Human immunodeficiency virus; HIV; cerebrospinal fluid; CSF; viral control; viral escape; protease inhibitor monotherapy

Case Report

A 40 year old man, with well controlled HIV (CD4 533 cells/mm3 (45%) and undetectable viral load), but a prior history of complicated HIV/AIDS, presented with an eight day history of general malaise, chills, fevers and sweats, a mild dry cough and headache. His past history is significant for HIV diagnosed in 1983 and complicated by cerebral toxoplasmosis and PCP in the 1990s, Hepatitis B surface antigen positive, viral load undetectable, Hepatitis C antibody positive, RNA undetectable, hemophilia A and a remote seizure secondary to a subdural hematoma in 1995. From an antiretroviral drug perspective, he is treatment experienced, having received zidovudine (AZT) and zalcitabine (DDC) in 1993, which was subsequently switched to didanosine (DDI) and lamuvidine (3TC) which was then stopped. In 1995 he was initiated on saquinavir, lamivudine and DDC due to a CD4 of zero. Six months later, he continued to have detectable virus and was switched to stavudine (d4T), indinavir, 3TC and nevirapine without the benefit of genotype testing; viral suppression was achieved on this regimen. In 2005 his medications were changed to tenofovir, emtricitabine (FTC), nevirapine and indinavir. A year later atazanavir/ ritonavir was substituted for indinavir. In 2007, nevirapine was discontinued. Viral load remained undetectable since 1996 throughout these changes in therapy.
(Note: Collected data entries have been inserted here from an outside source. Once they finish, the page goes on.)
Lemma disc_ok_store idx e t :
  ok t → (∀ i x, ds_entries t !! i = Some x → d_identity x ≠ 0%Z → d_destination x ≠ d_destination e) →
  d_identity e = (ds_last_identity t + 1)%Z → (0 < d_requesters e)%Z →
  ok {| ds_entries := <[idx := e]> (ds_entries t); ds_last_identity := d_identity e |}.
Proof.
  intros Hok Hfresh Hid Hr. pose proof (ok_last t Hok). split; simpl; [lia|..].
  - intros i j x y [(<- & <- & _)|[Hi Hx]]%list_lookup_insert_Some
      [(<- & <- & _)|[Hj Hy]]%list_lookup_insert_Some Hix Hiy Hd; [done|..].
    + by destruct (Hfresh j y Hy Hiy).
    + by destruct (Hfresh i x Hx Hix).
    + by apply (ok_unique t Hok i j x y).
  - intros i x [(<- & <- & _)|[_ Hx]]%list_lookup_insert_Some Hix; [split; lia|].
    destruct (ok_issued t Hok i x Hx Hix). split; [lia|done].
Qed.

(** An entry of a table where nothing dead is left. *)
Lemma known_expired d now t :
  ok t →
  match position (known d) (ds_entries (expire now t)) with
  | Some idx => ∃ e, ds_entries (expire now t) !! idx = Some e ∧ ds_entries t !! idx = Some e ∧
      d_destination e = d ∧ view d now t = Some e
  | None => view d now t = None ∧
      ∀ i x, ds_entries (expire now t) !! i = Some x → d_identity x ≠ 0%Z → d_destination x ≠ d
  end.
Proof.
  intros Hok. destruct (position _ _) as [idx|] eqn:Hp.
  - apply position_Some in Hp as (e & He & [Hid Hd]%known_true & _).
    destruct (lookup_disc_expire now t idx e He Hid) as [Hi Hl].
    exists e. repeat split; try done. apply view_Some; [done|]. eauto.
  - rewrite position_None in Hp.
    assert (Hno : ∀ i x, ds_entries (expire now t) !! i = Some x → d_identity x ≠ 0%Z →
      d_destination x ≠ d).
    { intros i x Hx Hid Hd. specialize (Hp i x Hx). by rewrite (proj2 (known_true d x)) in Hp. }
    split; [|done]. rewrite <- (view_expire d now now t Hok) by lia.
    apply view_None; [by apply disc_ok_expire|]. intros i e Hi Hd.
    destruct (entry_live now e) eqn:Hl; [|done]. apply entry_live_true in Hl as (Hid & _).
    by destruct (Hno i e Hi Hid).
Qed.

(** [Some e] when it is live. *)
Definition if_live (now : Z) (e : DiscoveryEntry) : option DiscoveryEntry :=
  if entry_live now e then Some e else None.

(** After writing [e] to a slot whose old entry was for the same destination or
    dead, the destination of [e] shows [e] and the others are unchanged. *)
Lemma view_write idx e t t' now' d' :
  ok t → ok t' → ds_entries t' = <[idx := e]> (ds_entries t) → idx < length (ds_entries t) →
  (∀ x, ds_entries t !! idx = Some x → d_identity x ≠ 0%Z → d_destination x = d_destination e) →
  (d_identity e ≠ 0)%Z →
  view d' now' t' = if bool_decide (d' = d_destination e) then if_live now' e else view d' now' t.
Proof.
  intros Hok Hok' Heq Hlt Hsame Hid.
  assert (Hidx : ds_entries t' !! idx = Some e) by (rewrite Heq; by apply list_lookup_insert_eq).
  case_bool_decide as Hd; [subst d'|].
  - unfold if_live. destruct (entry_live now' e) eqn:Hl.
    + apply view_Some; [done|]. eauto.
    + apply view_None; [done|]. intros i x Hx Hdx.
      destruct (entry_live now' x) eqn:Hlx; [|done]. pose proof Hlx as (Hix & _)%entry_live_true.
      assert (i = idx) as -> by (by apply (ok_unique t' Hok' i idx x e)). congruence.
  - apply view_ext; [done..|]. intros x Hdx Hl. pose proof Hl as (Hix & _)%entry_live_true.
    rewrite Heq. split; intros (i & Hi).
    + apply list_lookup_insert_Some in Hi as [(<- & <- & _)|[_ Hi]]; [congruence|by exists i].
    + exists i. rewrite list_lookup_insert_ne; [done|]. intros <-. apply Hd.
      rewrite <- Hdx. by apply Hsame.
Qed.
On presentation with the acute febrile illness, initial work-up including a complete blood count with differential, blood cultures, chest radiograph and nasopharyngeal culture for bacteria and viruses was negative. Ten days after presentation, his symptoms had not resolved, with ongoing fevers to 38.5°C, myalgias and new lightheadedness. He was admitted, and an extensive work -up for possible etiology of his symptoms was unrevealing. CT of the sinuses, chest and abdomen was unremarkable. An investigation of potential infectious, inflammatory and neoplastic causes of fever, influenza, respiratory syncytial virus, tuberculosis, Epstein Barr virus, Cryptococcus, cytomegalovirus, Bartonella, Lyme, autoimmune disease, thyroxicosis, pulmonary embolism, and lymphoma, was negative. He was discharged with a working diagnosis of bupropion hypersensitivity.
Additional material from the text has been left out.